Week 25 of my diet and I have yet to join a gym, use a fitness video, or follow up on the single stationary excursion that I’ve taken on the exercise bike that resides in our living room, gathering fly-strewn cobwebs. What I have done is increase my walking.
In fact, I have become a walking machine. A trip to a cinema five miles away? Let’s march there and back. A trip to a supermarket an hour by foot? My trainers are laced, I’m ready to go; if I was a dog, my tail would be wagging.
This is making me a much fitter person, and a much more annoying one. Not everybody wants to spend three hours hiking to the cinema – particularly if the treat on offer at the end is that piss-poor Sex and the City film – but I have become such an ardent exponent of the existential joys of putting one foot before another that my companions seem too scared to disagree with my travel plans, instead demurring graciously as I proselytise, wild-eyed, about the lungfuls of healthy air we’ll be sucking in as we march through, um, smog-filled central London.
I have also been walking to work and back every day – 45 minutes each way, at a pace – and have therefore encountered the many issues associated with doing that most sensible thing: integrating exercise into your working day.

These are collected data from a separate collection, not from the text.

(** C10. Every entry of the ORF scan of a sequence [S] satisfies
    [1 <= start < end <= |S|] and [length_nt = end - start + 1]; [length_nt]
    is a multiple of 3 and at least 6; [length_aa = length_nt / 3]; the codon
    at the 1-based positions [start .. start + 2] is ATG and the codon at
    [end - 2 .. end] is a stop codon; the frame is below 3 and is the residue
    of the 0-based start. The entries are listed in strictly ascending
    lexicographic order of (frame, start). *)
Theorem orf_entry_invariant (dna : str) :
  Forall (λ e,
      1 ≤ orf_start e ∧ orf_start e < orf_end e ∧ orf_end e ≤ length dna
      ∧ length_nt e = orf_end e - orf_start e + 1
      ∧ length_nt e `mod` 3 = 0 ∧ 6 ≤ length_nt e
      ∧ length_aa e = length_nt e `div` 3 ∧ 3 * length_aa e = length_nt e
      ∧ slice dna (orf_start e - 1) (orf_start e + 2) = py "ATG"
      ∧ slice dna (orf_end e - 3) (orf_end e) ∈ STOP_CODONS
      ∧ frame e < 3 ∧ (orf_start e - 1) `mod` 3 = frame e)
    (find_orfs_all_frames dna)
  ∧ StronglySorted orf_lt (find_orfs_all_frames dna).
Proof.
  split; [|apply find_orfs_sorted]. apply Forall_forall.
  intros e (f & i & j & Hf & Hmod & Hle & Hatg & Hj & ->)%find_orfs_elem.
  destruct (first_stop_after_start _ _ _ _ Hatg Hmod Hj) as [Hij [t ->]].
  destruct Hj as (_ & _ & Hjle & Hstop & _). unfold is_stop in Hstop.
  unfold mk_orf. cbn [frame orf_start orf_end length_nt length_aa].
  replace (i + 3 * t + 3 - i) with ((t + 1) * 3) by lia.
  rewrite Nat.Div0.mod_mul, Nat.div_mul by done.
  replace (i + 1 - 1) with i by lia. replace (i + 1 + 2) with (i + 3) by lia.
  replace (i + 3 * t + 3 - 3) with (i + 3 * t) by lia.
  split_and!; try done; lia.
Qed.

(** ** The summary *)




(** * Further properties *)

(** ** [find_motifs] with an arbitrary table *)

Lemma occurs_at_fits (s sub : str) (k : nat) :
  k ≤ length s ∧ occurs_at s sub k
  ↔ k + length sub ≤ length s ∧ slice s k (k + length sub) = sub.
Proof.
  rewrite <-occurs_at_slice. split; intros [Hk Hocc]; (split; [|done]); [|lia].
  unfold occurs_at in Hocc.
  assert (Hlen : length (take (length sub) (drop k s)) = length sub) by by rewrite Hocc.
  rewrite length_take, length_drop in Hlen. lia.
Qed.

Lemma find_motifs_elem (dna : str) (motifs : list (str * str)) (e : MotifEntry) :
  e ∈ find_motifs dna motifs ↔
  ∃ m mean k, (m, mean) ∈ motifs ∧ k + length m ≤ length dna
              ∧ slice dna k (k + length m) = m
              ∧ e = {| motif := m; start := k + 1; meaning := mean |}.
Proof.
  rewrite find_motifs_sorted_discovered, sorted_perm, discovered_elem.
  split; intros (m & mean & k & Hp & H); exists m, mean, k; (split; [done|]).
  - destruct H as (Hk & Hocc & ->).
    destruct (proj1 (occurs_at_fits dna m k)) as [? ?]; done.
  - destruct H as (Hk & Hocc & ->).
    destruct (proj2 (occurs_at_fits dna m k)) as [? ?]; done.
Qed.

(** X1. [find_motifs] with any table, empty motifs included: an entry is
    returned exactly for each table pair (motif [m], meaning) and each index
    [k] at which [m] fits into the sequence and occurs; every returned
    position lies between 1 and [len(dna) + 1]; the list is sorted by
    position; and when the motifs of the table are pairwise different (as the
    keys of a dict are) no entry is returned twice. *)
Theorem find_motifs_any_table (dna : str) (motifs : list (str * str)) :
  (∀ e, e ∈ find_motifs dna motifs ↔
     ∃ m mean k, (m, mean) ∈ motifs ∧ k + length m ≤ length dna
                 ∧ slice dna k (k + length m) = m
                 ∧ e = {| motif := m; start := k + 1; meaning := mean |})
  ∧ Forall (λ e, 1 ≤ start e ∧ start e + length (motif e) ≤ length dna + 1)
      (find_motifs dna motifs)
  ∧ StronglySorted (λ e1 e2, start e1 ≤ start e2) (find_motifs dna motifs)
  ∧ (NoDup (motifs.*1) → NoDup (find_motifs dna motifs)).
Proof.
  split_and!.
  - apply find_motifs_elem.
  - apply Forall_forall. intros e (m & mean & k & _ & Hk & _ & ->)%find_motifs_elem.
    simpl. lia.
  - rewrite find_motifs_sorted_discovered. apply sorted_sorted.
  - intros Hnd. rewrite find_motifs_sorted_discovered, sorted_perm.
    apply discovered_NoDup. by apply NoDup_fmap_1 in Hnd.
Qed.

(** X2. An empty motif occurs at every index from 0 to [len(dna)]: the scan
    of a table that holds only the empty motif ends and returns
    [len(dna) + 1] entries, at the positions 1 to [len(dna) + 1] in order. *)
Theorem find_motifs_empty_motif (dna mean : str) :
  find_motifs dna [([], mean)]
  = map (λ k, {| motif := []; start := k + 1; meaning := mean |})
        (seq 0 (S (length dna)))
  ∧ length (find_motifs dna [([], mean)]) = length dna + 1.
Proof.
  assert (Hpos : positions dna [] 0 = seq 0 (S (length dna))).
  { unfold positions. rewrite Nat.sub_0_r.
    induction (seq 0 (S (length dna))) as [|k l IH]; [done|].
    rewrite filter_cons_True by done. by rewrite IH. }
  assert (Heq : find_motifs dna [([], mean)]
                = map (entry_at [] mean) (seq 0 (S (length dna)))).
  { rewrite find_motifs_sorted_discovered. unfold discovered.
    rewrite bind_singleton. cbn [fst snd]. rewrite Hpos.
    apply (StronglySorted_unique_strong (λ e1 e2, start e1 ≤ start e2)).
    - intros e1 e2 He1 He2. rewrite sorted_perm in He1.
      apply list_elem_of_fmap in He1 as (k1 & -> & _).
      apply list_elem_of_fmap in He2 as (k2 & -> & _).
      simpl. intros ? ?. unfold entry_at. f_equal. lia.
    - apply sorted_sorted.
    - apply (StronglySorted_fmap _ lt); [intros; simpl; lia|].
      apply seq_StronglySorted.
    - apply sorted_perm. }
  split; [exact Heq|]. rewrite Heq, length_map, length_seq. lia.
Qed.

Lemma slice_app_l (s t : str) (i j : nat) :
  j ≤ length s → slice (s ++ t) i j = slice s i j.
Proof.
  intros Hj. unfold slice. destruct (decide (i ≤ j)) as [Hij|Hij].
  - rewrite drop_app_le by lia. apply take_app_le. rewrite length_drop. lia.
  - replace (j - i) with 0 by lia. done.
Qed.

For instance, should you wear a specific exercise outfit while doing it, then change into your work clothes when you get there?

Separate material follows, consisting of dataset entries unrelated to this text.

(* ===== verification/Prelude.v ===== *)
(** * Verified C code of the RefinedC repository

    RefinedC verifies C programs annotated with refinement and ownership types.
    This development verifies C programs of its repository from their code
    alone: it translates them into Rocq functions and proves what they do,
    independently of the annotations and with total correctness, where the
    annotations state partial correctness.

    ** How C is modelled

    A C function is a function of the monad [M] below: it returns a value and a
    new memory, or stops with an [error].  The memory (HeapLogic.v) is a finite
    map from addresses to cells, one per scalar, at the offsets the ABI of a
    64-bit machine gives to struct members; a cell without a value is
    uninitialised, and an access to a missing or uninitialised cell or to the
    null pointer is undefined behaviour.  Integers are in Z with their width
    written out: [u64] and its like wrap around, [signed] fails on overflow.
    [malloc] is a parameter constrained by what the C standard says of it: it
    fails, or returns storage apart from all live objects.  Theorems on programs
    that allocate assume moreover, with the class [AllocatorTotal], that it
    does not fail; where it does, [xmalloc] of the repository never returns.
    The same class gives storage to local variables whose address is taken.
    It can hold because addresses are not bounded in the model.
    HeapLogic.v builds a separation logic over this memory as an instance of the
    proof mode of Iris: the triple [{{ P }} c {{ x, Q }}] says that [c] returns, on
    every memory with a part that satisfies [P], touching no other part; and
    [stops P c e] that [c] ends with the error [e].

    Loops and recursions without a bound in the source take fuel.  Where the
    bound is a number in the code or a length that is known, the fuel is that
    number.  Else [with_fuel] gives one turn per cell of the memory: every turn
    of such a loop visits another object, so the fuel is always enough, and the
    triples prove it, since running out of it is an [error].  Loops that can
    never end (spinning on a lock the only thread holds, [while(1);]) are the
    error [NonTermination].

    ** Parts and files

    Prelude.v has the outcomes, the monad and the machine integers; HeapLogic.v
    the memory and its logic; Arrays.v arrays of scalars.

    - Linux lists (src/linux/no_proofs/list.c): LinuxList.v ([ListHead]),
      LinuxHlist.v ([Hlist]), LinuxListRefine.v ([ListMachine]).  Every function
      and macro; any script of calls on the heap refines a machine on
      collections of sequences; the iteration macros visit every entry once.
    - Locks: SpinLock.v (src/examples/spinlock.c) and TicketLock.v
      (src/linux/pkvm/spinlock.c), as step relations over any number of threads.
      Mutual exclusion, also of scripts of calls with single locks and pairs,
      first-come-first-served order, no deadlock.  LockTest.v
      (src/examples/lock.c): the calls of any number of threads on data behind
      the lock, interleaved at every access, take effect one at a time.
    - pKVM memory: PageAlloc.v with the arithmetic in Buddy.v (the buddy allocator
      of src/linux/casestudies/page_alloc.c, on top of the lists and the lock),
      EarlyAlloc.v and PkvmEarlyAlloc.v (src/linux/casestudies/early_alloc.c and
      src/linux/pkvm/early_alloc.c, two of three allocators behind one interface),
      Pgtable.v (page-table entries, src/linux/casestudies/pgtable.c), PgWalk.v,
      PgWalkRefine.v and PgWalkReports.v (the page-table walker of
      src/linux/no_proofs/pgtable.c, with the helpers of headers that are not in
      the repository as parameters of the class [KvmHeaders] and what the code
      relies on in [KvmHeadersSpec]), and [FindBuddy] of Words.v
      (src/linux/casestudies/page_alloc_find_buddy.c).  Blocks
      handed out are aligned, were free, and are coalesced when their last
      reference goes; requests fail only when nothing fits; entries encode
      exactly the requested fields; the walk over tables in memory is the
      recursive walk of the tree they form, visitor calls included, and reports
      the leaves of its range when it starts at the start of a block; when it
      does not, it is shown exactly when the last one is missed.
    - Hafnium pools: Mpool.v (src/examples/mpool.c, with the spinlock).  Every word
      handed out or taken back is accounted for, fallback chains included.
    - The scheduler of src/examples/scheduler: MessageQueue.v (message.h and
      priority.h), Scheduler.v (scheduler.h), FdSched.v (fdsched.c), Application.v
      (main.c), Sockets.v (io.c and the channels main opens).  The non-preemptive
      scheduler is a stable priority queue; its main loop handles messages by
      priority and returns at the first failure, and the application ends at the
      first exit message, with every message read handled or pending.  The
      classification of messages and the callbacks are type classes that the
      application instantiates; the calls of the operating system are parameters.
      The channels are different open descriptors; a socket that cannot be bound
      is left open.
    - The tutorial programs: Talloc.v (src/tutorial/t04_alloc.c, first fit behind
      the class [TallocInterface]), TutorialList.v (t03_list.c, t05_main.c,
      src/examples/latch.c), SearchTree.v (t08_tree.c), TreeSet.v
      (t11_tree_set.c), ListSort.v (quicksort_solution.c), Basics.v (the
      first steps: t00_intro.c, t01_basic.c, t06_struct.c, t07_arrays.c,
      t09_switch.c, t10_loops.c, lithium.c, VerifyThis/t01_refinements.c),
      ListExercises.v (the other files of tutorial/VerifyThis).  Lists
      refine sequences and trees finite sets; the list sort never returns.
    - Data structures of src/examples: MutableMap.v (mutable_map.c: the hash map
      refines finite maps and amortises its doubling), Sorting.v (quick_sort.c,
      binary_search.c), BTree.v, BTreeRefine.v and BTreeInsert.v (btree.c: look-ups
      and insertions refine finite maps and keep the balance, except for one
      kind of split that is undefined behaviour), Queue.v (queue.c: scripts of
      calls refine a list used first in first out), CallerList.v (reverse.c),
      SmallAlloc.v (malloc1.c, mpool_simpl.c, talk_demo_alloc.c and
      talk_demo_alloc_full.c: the slab accounts for every entry), Words.v
      (tagged_ptr.c, ocaml_runtime.c, wrapping_add.c, shift.c, flags.c: encodings
      in words and their round trips), PaperExamples.v (paper_example_2_1.c,
      paper_example_2_2.c, the talk demos, simple_union.c, container_of.c),
      FeatureTests.v (pointers.c, tests.c and src/tutorial/t02_evars.c).
    - Pointers and integers: Provenance.v (src/examples/intptr.c), over a memory
      of its own in which pointers and integers remember their allocation.  The
      functions are type safe, and the round trips that keep the allocation give
      the pointer back.
    - The stub of the frontend (src/frontend/stubs.c): Stubs.v.  It returns or
      raises what [realpath] says and frees what it gets; the C library and the
      OCaml runtime are parameters.
    - The VerifyThis challenges (src/examples/VerifyThis2021): NextPerm.v
      (challenge1.c: the next permutation in lexicographic order, and all of them
      in turn) and ListToTree.v (challenge2.c: a list relinked into a balanced
      search tree).

    Theorems whose comment carries a number (C1, C2, ...) are the main results;
    each with hypotheses is followed by a [_witness] that applies it to a
    concrete input.

    ** What is not modelled

    - The type system of RefinedC and the semantics of Caesium (theories/) and
      the translation of annotated C (frontend/): they are Rocq and OCaml, not C
      programs of the repository.
    - Weak memory and preemption inside of the heap programs: concurrency is
      modelled for the locks and lock.c only, at sequentially consistent accesses.
    - Bytes and padding of scalars; unions are words.  Pointer provenance is
      modelled in Provenance.v only: the other files do not turn integers into
      pointers except to tag, mask and convert addresses, where the number is
      what matters.
    - Output and sleeping of the scheduler's application.
    - Code that occurs more than once is modelled once where the copies differ in
      annotations only (talk_demo1.c and talk_demo2.c, quicksort_exercise.c). *)
From stdpp Require Import base numbers list gmap.
From iris.proofmode Require Import proofmode.

#[global] Open Scope Z_scope.

(** ** Outcomes of C code

    A run of a C function either returns a value in a new state or stops for
    one of the reasons below.  [NonTermination] is a loop the source can never
    leave (spinning on a lock its own thread holds, [while(1);]); [OutOfFuel]
    only says that the bound given to a loop of the model was too small, so
    that no theorem can confuse the two. *)
Inductive error : Set :=
  | UndefinedBehaviour
  | AssertionFailure
  | NonTermination
  | OutOfFuel.

#[export] Instance error_eq_dec : EqDecision error.
Proof. solve_decision. Defined.

Inductive result (S A : Type) : Type :=
  | Ok (a : A) (s : S)
  | Err (e : error).
Arguments Ok {S A} a s.
Arguments Err {S A} e.

(** The monad of C code over a state [S]. *)
Definition M (S A : Type) : Type := S → result S A.

#[export] Instance M_ret {S} : MRet (M S) := λ A a s, Ok a s.
#[export] Instance M_bind {S} : MBind (M S) := λ A B k c s,
  match c s with
  | Ok a s' => k a s'
  | Err e => Err e
  end.

Definition fail {S A} (e : error) : M S A := λ _, Err e.
Definition get {S} : M S S := λ s, Ok s s.
Definition put {S} (s : S) : M S unit := λ _, Ok tt s.
Definition modify {S} (f : S → S) : M S unit := λ s, Ok tt (f s).
Definition gets {S A} (f : S → A) : M S A := λ s, Ok (f s) s.

(** [assert(b)] of [<assert.h>]. *)
Definition c_assert {S} (b : bool) : M S unit :=
  if b then mret tt else fail AssertionFailure.

(** A value that the C standard leaves undefined when it is absent. *)
Definition some_or_ub {S A} (o : option A) : M S A :=
  match o with
  | Some a => mret a
  | None => fail UndefinedBehaviour
  end.

(** ** Machine integers *)

Definition wrap (w z : Z) : Z := z mod 2 ^ w.
Abbreviation u8 := (wrap 8).
Abbreviation u16 := (wrap 16).
Abbreviation u32 := (wrap 32).
Abbreviation u64 := (wrap 64).

(** Bitwise complement at width [w]. *)
Definition cnot (w z : Z) : Z := wrap w (Z.lnot z).

Definition in_unsigned (w z : Z) : Prop := 0 ≤ z < 2 ^ w.
Definition in_signed (w z : Z) : Prop := - 2 ^ (w - 1) ≤ z < 2 ^ (w - 1).

#[export] Instance in_unsigned_dec w z : Decision (in_unsigned w z).
Proof. unfold in_unsigned. apply _. Defined.
#[export] Instance in_signed_dec w z : Decision (in_signed w z).
Proof. unfold in_signed. apply _. Defined.

(** Signed arithmetic at width [w] is undefined when its result overflows. *)
Definition signed {S} (w z : Z) : M S Z :=
  if decide (in_signed w z) then mret z else fail UndefinedBehaviour.

(** [v << i] and [v >> i] at type [unsigned long]; the count must be below the
    width. *)
Definition shl64 {S} (v i : Z) : M S Z :=
  if decide (0 ≤ i < 64) then mret (u64 (Z.shiftl v i)) else fail UndefinedBehaviour.
Definition shr64 {S} (v i : Z) : M S Z :=
  if decide (0 ≤ i < 64) then mret (Z.shiftr v i) else fail UndefinedBehaviour.

(** [__builtin_ffsll]: one plus the index of the least significant 1-bit of
    its 64-bit argument, or zero. *)
Fixpoint ffs_from (n : nat) (i x : Z) : Z :=
  match n with
  | O => 0
  | S n => if Z.testbit x i then i + 1 else ffs_from n (i + 1) x
  end.
Definition ffsll (x : Z) : Z := ffs_from 64 0 x.

Lemma wrap_small w z : in_unsigned w z → wrap w z = z.
Proof. apply Z.mod_small. Qed.

Lemma wrap_range w z : 0 ≤ w → in_unsigned w (wrap w z).
Proof. intros. apply Z.mod_pos_bound. lia. Qed.

Lemma wrap_wrap w z : 0 ≤ w → wrap w (wrap w z) = wrap w z.
Proof. intros. apply wrap_small, wrap_range; lia. Qed.

Lemma wrap_land w z : 0 ≤ w → wrap w z = Z.land z (Z.ones w).
Proof. intros. unfold wrap. by rewrite Z.land_ones. Qed.

Lemma wrap_testbit w z i :
  0 ≤ w → Z.testbit (wrap w z) i = bool_decide (i < w) && Z.testbit z i.
Proof.
  intros. unfold wrap. destruct (decide (i < 0)).
  { rewrite !Z.testbit_neg_r; [|lia..]. by rewrite andb_false_r. }
  case_bool_decide.
  - rewrite Z.mod_pow2_bits_low; [done|lia].
  - by rewrite Z.mod_pow2_bits_high; [|lia].
Qed.

(** ** Lists *)

(** Updating one element of a list changes one segment of its image. *)
Lemma list_bind_insert {A B} (f : A → list B) (l : list A) i x y :
  l !! i = Some x →
  ∃ us vs, l ≫= f = us ++ f x ++ vs ∧ <[i := y]> l ≫= f = us ++ f y ++ vs.
Proof.
  intros Hi. exists (take i l ≫= f), (drop (S i) l ≫= f). split.
  - rewrite -{1}(take_drop_middle l i x Hi). by rewrite bind_app.
  - rewrite insert_take_drop; [|by eapply lookup_lt_Some]. by rewrite bind_app.
Qed.

(** Two positions of a list whose image has no duplicates. *)
Lemma list_bind_disjoint {A B} (f : A → list B) (l : list A) i j x y :
  NoDup (l ≫= f) → i ≠ j → l !! i = Some x → l !! j = Some y → f x ## f y.
Proof.
  intros Hn Hne Hi Hj b Hx Hy.
  destruct (decide (i < j)%nat) as [Hlt|Hge].
  - rewrite -(take_drop j l) bind_app in Hn. apply NoDup_app in Hn as (_ & Hn & _).
    apply (Hn b); apply list_elem_of_bind.
    + exists x. split; [done|]. apply list_elem_of_lookup. exists i. by rewrite lookup_take_lt.
    + exists y. split; [done|]. apply list_elem_of_lookup. exists 0%nat.
      by rewrite lookup_drop Nat.add_0_r.
  - rewrite -(take_drop i l) bind_app in Hn. apply NoDup_app in Hn as (_ & Hn & _).
    apply (Hn b); apply list_elem_of_bind.
    + exists y. split; [done|]. apply list_elem_of_lookup. exists j. rewrite lookup_take_lt //. lia.
    + exists x. split; [done|]. apply list_elem_of_lookup. exists 0%nat.
      by rewrite lookup_drop Nat.add_0_r.
Qed.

I have not been doing this, on the basis of time and efficiency, and instead spend all day sniffing at myself surreptitiously, wondering whether I smell, whether everyone’s talking about it, whether I’m quickly becoming the office pariah.
To assuage these worries, I spray on great scads of cotton-fresh deodorant, and then spend all day terrified that I am stinking out my colleagues with the great perfumey stench emanating from my armpits.
The fear of stench is, of course, a direct result of sweat. It’s a long time since I’ve sweated a lot (you tend not to when you spend most of your time lying on a couch, flicking through magazines and eating brie, which were the highlights of my former life), but since I began marching to work, I’ve been sweating up a storm.
Of course, the sweat breaks out on your face and chest at the worst possible time: the moment when you stop walking, which is, in my case, also the moment when I step into the lift with my colleagues (I’m yet to start doing anything quite so radical as, you know, climbing stairs) Pressed nose-to-nose with some of the most important, well-put-together people in the office (it’s always the important, well-put-together people who seem to be in there) I find myself caught between acknowledging the water pouring down my beetroot face, or not. Is it better to say, “I’m sweating, I’ve just walked a few miles into work very fast”, so everyone knows that you know that you look incredibly dishevelled, exhausted and, frankly, crazed? Or is it best not to address the issue, and have them imagine that you get into this parlous state simply by walking five minutes from the bus stop to the office? I do not yet have an answer.
On the plus side, believe me, if you start walking like a maniac, you will lose weight. I had been going through a long-ish plateau in terms of weight loss, which didn’t bother me too much, but was slightly boring. With this walking frenzy, though, it feels like it’s shifting.
In fact, yesterday three people said that I was looking thinner, and while I’m never sure whether people are being honest – humans have an annoying habit of being, you know, incredibly nice, and saying exactly the right thing to someone who’s on a public diet, even if it’s not true – the three in a day factor seemed a good sign.
So long as I don’t start sabotaging myself by swallowing down huge vats of extra calories to replace those I’m burning up (always a worry when you start a sudden, intense exercise regime) I should be fine. My trainers are on, and I’m off home.